Hassan Rasmi, responsable de la surveillance des antiquités dans les aéroports et les postes-frontières.

« Le nombre des antiquités volées que nous avons réussi à intercepter a augmenté de 50 % »

Al-Ahram Hebdo : Pourquoi des bureaux affiliés au Conseil Suprême des Antiquités (CSA) ont-ils été ouverts dans 20 points d'accès aériens, marins et routiers ?

Hassan Rasmi : C'est Zahi Hawas, secrétaire général du CSA, qui a été le premier à penser à la création de ces bureaux. Ceci dans le but d'arrêter et de limiter au maximum le trafic des antiquités vers l'étranger.
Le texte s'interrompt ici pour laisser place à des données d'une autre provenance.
(* ===== verification/StreamHandlers.v ===== *)
(** * The handlers of the services

    [NewGrpcHandler] of [handler/grpc.go] makes one of four stream handlers. Here
    they are the programs that a call runs: three exchange one message each way
    with the service ([Forwarding]); the gRPC proxy starts the goroutines of
    [Proxy] and waits for its loop. What a handler that ended without an error has
    done is specified by [service_complete]. *)
From S2P Require Import Prelude Prog Bytes Handler Forwarding Proxy.
Local Open Scope Z_scope.

(** ** Operations

    A handler exchanges messages itself, or starts the goroutines of a proxy and
    waits for the result of its loop. *)
Inductive HandlerE `{!JsonRpc} : Type -> Type :=
| Service {X} (e : ServiceE X) : HandlerE X
| StartProxy (p : Proxy) : HandlerE unit
| AwaitProxy : HandlerE (result unit).

(** What a handler has done. *)
Inductive HandlerEvent `{!JsonRpc} :=
| Exchanged (x : Exchange)
| ProxyStarted (p : Proxy)
| ProxyEnded (r : result unit).

Definition handler_event `{!JsonRpc} {X} (e : HandlerE X) : X -> HandlerEvent :=
  match e in HandlerE X return X -> HandlerEvent with
  | Service e => fun x => Exchanged (exchange e x)
  | StartProxy p => fun _ => ProxyStarted p
  | AwaitProxy => ProxyEnded
  end.

(** The proxies that have been started, each with the events since. *)
Abbreviation Proxies := (nat -> option (Proxy * list ProxyEvent)).

Definition set_proxy (t : nat) (pl : Proxy * list ProxyEvent) (ps : Proxies) : Proxies :=
  fun u => if decide (u = t) then Some pl else ps u.

(** A handler waits until the loop of its proxy has returned. *)
Definition proxies_step `{!JsonRpc} (t : nat) {X} (e : HandlerE X) (ps : Proxies)
  : X -> Proxies -> Prop :=
  match e in HandlerE X return X -> Proxies -> Prop with
  | Service _ => fun _ ps' => ps' = ps
  | StartProxy p => fun _ ps' => ps t = None /\ ps' = set_proxy t (p, []) ps
  | AwaitProxy => fun r ps' => ps' = ps /\
      exists p l q, ps t = Some (p, l) /\ proxy_run p l = Some q /\ loop q = Finished r
  end.

(** ** The handlers

    The stream handlers as handlers of a call, by its method, its metadata and the
    opening of a stream to the service. *)
Section stream_handlers.
Context `{!JsonRpc} (method : option string) (md : option MD)
  (NewStream : MD -> string -> string -> result unit).

Definition proxy_handler (g : grpcHandler) : prog HandlerE (result unit) :=
  match grpcToGRPC g method md NewStream with
  | inr err => Ret (Err err)
  | inl p => let! _ := trigger (StartProxy p) in trigger AwaitProxy
  end.

Definition stream_handler (h : option StreamHandler) : prog HandlerE (result unit) :=
  match h with
  | None => Panic nil_dereference
  | Some Handler_Loopback => embed (@Service _) grpcLoopback
  | Some (Handler_GrpcToGRPC g) => proxy_handler g
  | Some (Handler_GrpcToJSONRPC g) => embed (@Service _) (grpcToJSONRPC g method)
  | Some (Handler_GrpcToProcess g) => embed (@Service _) (grpcToProcess g method)
  end.
End stream_handlers.

Section handled.
Context `{!JsonRpc}.

(** ** What a handler has exchanged *)

(** [handled h l h']: after the exchanges [l] the rest of the handler [h] is [h']. *)
Inductive handled (h : prog HandlerE (result unit))
  : list HandlerEvent -> prog HandlerE (result unit) -> Prop :=
| handled_nothing : handled h [] h
| handled_more l X (e : HandlerE X) k x :
    handled h l (Vis e k) -> handled h (l ++ [handler_event e x]) (k x).

(** Any answer; the event is recorded. *)
#[local] Instance HandlerE_contract : Contract HandlerE (list HandlerEvent) :=
  fun X e w x w' => w' = w ++ [handler_event e x].

(** What [wp] says of a handler holds of what it has done. *)
Lemma handled_wp h l h' Q : handled h l h' -> wp h Q [] -> wp h' Q l.
Proof.
  intros Hh Hw. induction Hh as [|l X e k x Hh IH]; [done|]. by apply (IH x).
Qed.

Lemma wp_service (h : prog ServiceE (result unit)) Q l :
  wp h Q l ->
  wp (embed (@Service _) h) (fun o l' => exists l, l' = Exchanged <$> l /\ Q o l)
    (Exchanged <$> l).
Proof.
  revert l. induction h as [a|m|X e k IH]; intros l Hw; [by exists l..|].
  intros x l' ->. assert ((Exchanged <$> l) ++ [handler_event (Service e) x]
    = Exchanged <$> (l ++ [exchange e x])) as -> by by rewrite fmap_app.
  by apply IH, Hw.
Qed.

Definition was_answered (handler : prog HandlerE (result unit)) (l : list HandlerEvent) : Prop :=
  handled handler l (Ret (Ok tt)).


(** ** Proxies

    What is known of the proxy of a handler that has done [l]. *)
Definition proxy_history (l : list HandlerEvent) (pl : option (Proxy * list ProxyEvent)) : Prop :=
  match pl with
  | None => forall ev, ev ∈ l -> exists x, ev = Exchanged x
  | Some (p, evs) => ProxyStarted p ∈ l /\ (forall p', ProxyStarted p' ∈ l -> p' = p) /\
      is_Some (proxy_run p evs) /\
      forall r, ProxyEnded r ∈ l -> exists q, proxy_run p evs = Some q /\ loop q = Finished r
  end.

Lemma proxy_run_app p l l' :
  proxy_run p (l ++ l') = match proxy_run p l with Some q => proxy_run q l' | None => None end.
Proof.
  revert p. induction l as [|ev l IH]; intros p; simpl; [done|]. by destruct (proxy_step p ev).
Qed.

(** The loop has returned for good; the goroutines may go on. *)
Lemma finished_step p ev q r :
  loop p = Finished r -> proxy_step p ev = Some q -> loop q = Finished r.
Proof.
  intros Hl Hs. destruct ev as [op|op| |md]; simpl in Hs.
  - destruct (forward false (s2c p) op); [|done]. by injection Hs as <-.
  - destruct (forward true (c2s p) op); [|done]. by injection Hs as <-.
  - unfold select_s2c in Hs. by rewrite Hl in Hs.
  - unfold select_c2s in Hs. by rewrite Hl in Hs.
Qed.

Lemma proxy_history_event l p evs ev :
  proxy_history l (Some (p, evs)) -> is_Some (proxy_run p (evs ++ [ev])) ->
  proxy_history l (Some (p, evs ++ [ev])).
Proof.
  intros (Hin & Hu & _ & He) Hs. split; [done|]. split; [done|]. split; [done|].
  intros r Hr. destruct (He r Hr) as (q & Hq & Hl). destruct Hs as [q' Hq'].
  exists q'. split; [done|]. rewrite proxy_run_app, Hq in Hq'. simpl in Hq'.
  destruct (proxy_step q ev) as [q1|] eqn:Hstep; [|done]. injection Hq' as <-.
  by eapply finished_step.
Qed.

Lemma elem_of_snoc (ev ev' : HandlerEvent) l : ev ∈ l ++ [ev'] <-> ev ∈ l \/ ev = ev'.
Proof. by rewrite elem_of_app, list_elem_of_singleton. Qed.

Lemma proxy_history_step t {X} (e : HandlerE X) ps x ps' l :
  proxies_step t e ps x ps' -> proxy_history l (ps t) ->
  proxy_history (l ++ [handler_event e x]) (ps' t).
Proof.
  intros Hs Hh. destruct e as [X e|p|].
  - rewrite Hs. destruct (ps t) as [[p evs]|]; simpl.
    + destruct Hh as (Hin & Hu & Hrun & He). setoid_rewrite elem_of_snoc.
      split; [by left|]. split; [intros p' [?|Hn]; [auto|done]|]. split; [done|].
      intros r [?|Hn]; [auto|done].
    + setoid_rewrite elem_of_snoc. intros ev [?| ->]; [auto|by eexists].
  - destruct Hs as [Hn ->]. rewrite Hn in Hh. unfold set_proxy. rewrite decide_True by done.
    simpl. setoid_rewrite elem_of_snoc. split; [by right|]. split; [|split; [by eexists|]].
    + intros p' [Hp|Heq]; [destruct (Hh _ Hp) as [y Hy]; discriminate|by injection Heq].
    + intros r [Hp|Heq]; [destruct (Hh _ Hp) as [y Hy]; discriminate|discriminate].
  - destruct Hs as (-> & p & evs & q & Hp & Hrun & Hl). rewrite Hp in *. simpl.
    destruct Hh as (Hin & Hu & Hsome & He). setoid_rewrite elem_of_snoc.
    split; [by left|]. split; [intros p' [?|Hn]; [auto|done]|]. split; [done|].
    intros r [?|Heq]; [auto|]. injection Heq as ->. by exists q.
Qed.

Lemma proxies_step_other t {X} (e : HandlerE X) ps x ps' u :
  proxies_step t e ps x ps' -> u <> t -> ps' u = ps u.
Proof.
  intros Hs Hu. destruct e as [X e|p|]; [by rewrite Hs| |by destruct Hs as [-> _]].
  destruct Hs as [_ ->]. unfold set_proxy. by rewrite decide_False.
Qed.

(** ** What a handler that ended without an error has done

    One complete exchange with the service; or the loop of the proxy has ended
    without an error, and, unless sending to the caller fails with the error
    that gRPC has for the end of a stream only, the caller has been sent every
    message of the service. *)
Definition service_complete (h : StreamHandler) (method : string) (l : list HandlerEvent)
    (pl : option (Proxy * list ProxyEvent)) : Prop :=
  match h with
  | Handler_Loopback => exists f, l = Exchanged <$> [Received (inl f); Sent f (Ok tt)]
  | Handler_GrpcToJSONRPC g => exists xs, l = Exchanged <$> xs /\ jsonrpc_exchange g method xs
  | Handler_GrpcToProcess g => exists xs, l = Exchanged <$> xs /\ process_exchange g method xs
  | Handler_GrpcToGRPC g =>
      l = [ProxyStarted new_proxy; ProxyEnded (Ok tt)] /\
      exists evs q, pl = Some (new_proxy, evs) /\ proxy_run new_proxy evs = Some q /\
        loop q = Finished (Ok tt) /\
        (Forall caller_status_errors evs -> dir_sent (c2s q) = dir_received (c2s q))
  end.

Record exchange_complete (handler : prog HandlerE (result unit)) (l : list HandlerEvent)
    (pl : option (Proxy * list ProxyEvent)) : Prop := {
  complete_answered : was_answered handler l;
  complete_service h method md NewStream :
    handler = stream_handler (Some method) md NewStream (Some h) ->
    service_complete h method l pl }.

Lemma wp_proxy_handler method md NewStream g :
  wp (proxy_handler method md NewStream g)
    (fun o l => o = Returned (Ok tt) -> l = [ProxyStarted new_proxy; ProxyEnded (Ok tt)]) [].
Proof.
  unfold proxy_handler, grpcToGRPC. destruct method as [m|]; [|done]. destruct md as [md|]; [|done].
  destruct (NewStream md m (handler_enc g)) as [u|e]; [|done].
  intros x l -> r l' ->. by intros [= ->].
Qed.

Lemma proxy_complete l p evs :
  l = [ProxyStarted new_proxy; ProxyEnded (Ok tt)] -> proxy_history l (Some (p, evs)) ->
  exists q, p = new_proxy /\ proxy_run new_proxy evs = Some q /\ loop q = Finished (Ok tt) /\
    (Forall caller_status_errors evs -> dir_sent (c2s q) = dir_received (c2s q)).
Proof.
  intros -> (_ & Hu & _ & He). rewrite <-(Hu new_proxy) in * by set_solver.
  destruct (He (Ok tt)) as (q & Hq & Hl); [set_solver|]. exists q.
  split; [done|]. split; [done|]. split; [done|]. intros Hreg.
  pose proof (ok_loop _ (proxy_run_ok _ _ _ Hq proxy_ok_new)) as Hok.
  unfold loop_ok in Hok. rewrite Hl in Hok.
  destruct Hok as [(e & Hd & _ & _ & Hr)|(e & _ & _ & _ & [=])]. destruct e as [|e]; [|done].
  apply (ends_after_all_run _ _ _ Hreg Hq proxy_ok_new); [by intros [|]|by right].
Qed.

Lemma answered_complete handler l pl :
  was_answered handler l -> proxy_history l pl -> exchange_complete handler l pl.
Proof.
  intros Ha Hh. split; [done|]. intros h method md NewStream ->. destruct h as [|g|g|g].
  - destruct (handled_wp _ _ _ _ Ha (wp_service _ _ [] loopback_answers))
      as (xs & -> & r & [= <-] & (f & ->) & _). by exists f.
  - pose proof (handled_wp _ _ _ _ Ha (wp_proxy_handler (Some method) md NewStream g) eq_refl) as Hl.
    split; [done|]. destruct pl as [[p evs]|].
    + destruct (proxy_complete _ _ _ Hl Hh) as (q & -> & Hq). by exists evs, q.
    + destruct (Hh (ProxyEnded (Ok tt))) as [x [=]]. rewrite Hl. set_solver.
  - destruct (handled_wp _ _ _ _ Ha (wp_service _ _ [] (jsonrpc_answers g (Some method))))
      as (xs & -> & r & [= <-] & (m & [= <-] & He) & _). by exists xs.
  - destruct (handled_wp _ _ _ _ Ha (wp_service _ _ [] (process_answers g (Some method))))
      as (xs & -> & r & [= <-] & (m & [= <-] & He) & _). by exists xs.
Qed.
End handled.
Ces bureaux sont l'équivalent des bureaux des antiquités confisquées qui se trouvent dans les quatre coins du pays. Il est à noter qu'avant la création de ces bureaux, il n'y avait que 4 points de contrôle à l'aéroport du Caire. Aujourd'hui, nous contrôlons 20 accès dont le dernier vient d'être inauguré à l'aéroport de Borg Al-Arab, à Alexandrie. Il nous manque encore 14 autres points de passage qui seront sous notre contrôle dans l'espace de deux ans au maximum.

— Estimez-vous que ces bureaux de contrôle seront vraiment utiles ?

— Bien sûr. Depuis la création de ces bureaux, le nombre des antiquités volées que nous avons réussi à intercepter a augmenté de 50 %. Ceci prouve que ces accès servaient auparavant au trafic des antiquités et personne ne s'en rendait compte. On vient même de mettre la main sur une grande collection de pièces appartenant à l'époque ottomane qui devait quitter le pays à partir du port de Damiette. De même, le Français Michel Rousseau, qui faisait du trafic d'antiquités, a été arrêté juste après la création de ce bureau à l'aéroport d'Al-Nozha, à Alexandrie. Nous avons effectivement découvert que depuis 20 ans, Rousseau venait passer des séjours en Egypte et repartait de l'aéroport international d'Al-Nozha, à Alexandrie, emportant avec lui beaucoup de pièces antiques qu'il présentait aux autorités comme de simples souvenirs.

— Comment choisit-on les archéologues qui travaillent dans ces bureaux ?

— Les archéologues qu'on choisit pour travailler dans ces bureaux doivent être dotés d'une expérience de 15 à 20 ans dans le domaine et d'une compétence avouée. Avec une telle expérience, ils pourront facilement différencier à l'œil nu les vraies pièces antiques des fausses. L'honnêteté et la bonne réputation sont aussi d'une importance majeure dans ce domaine.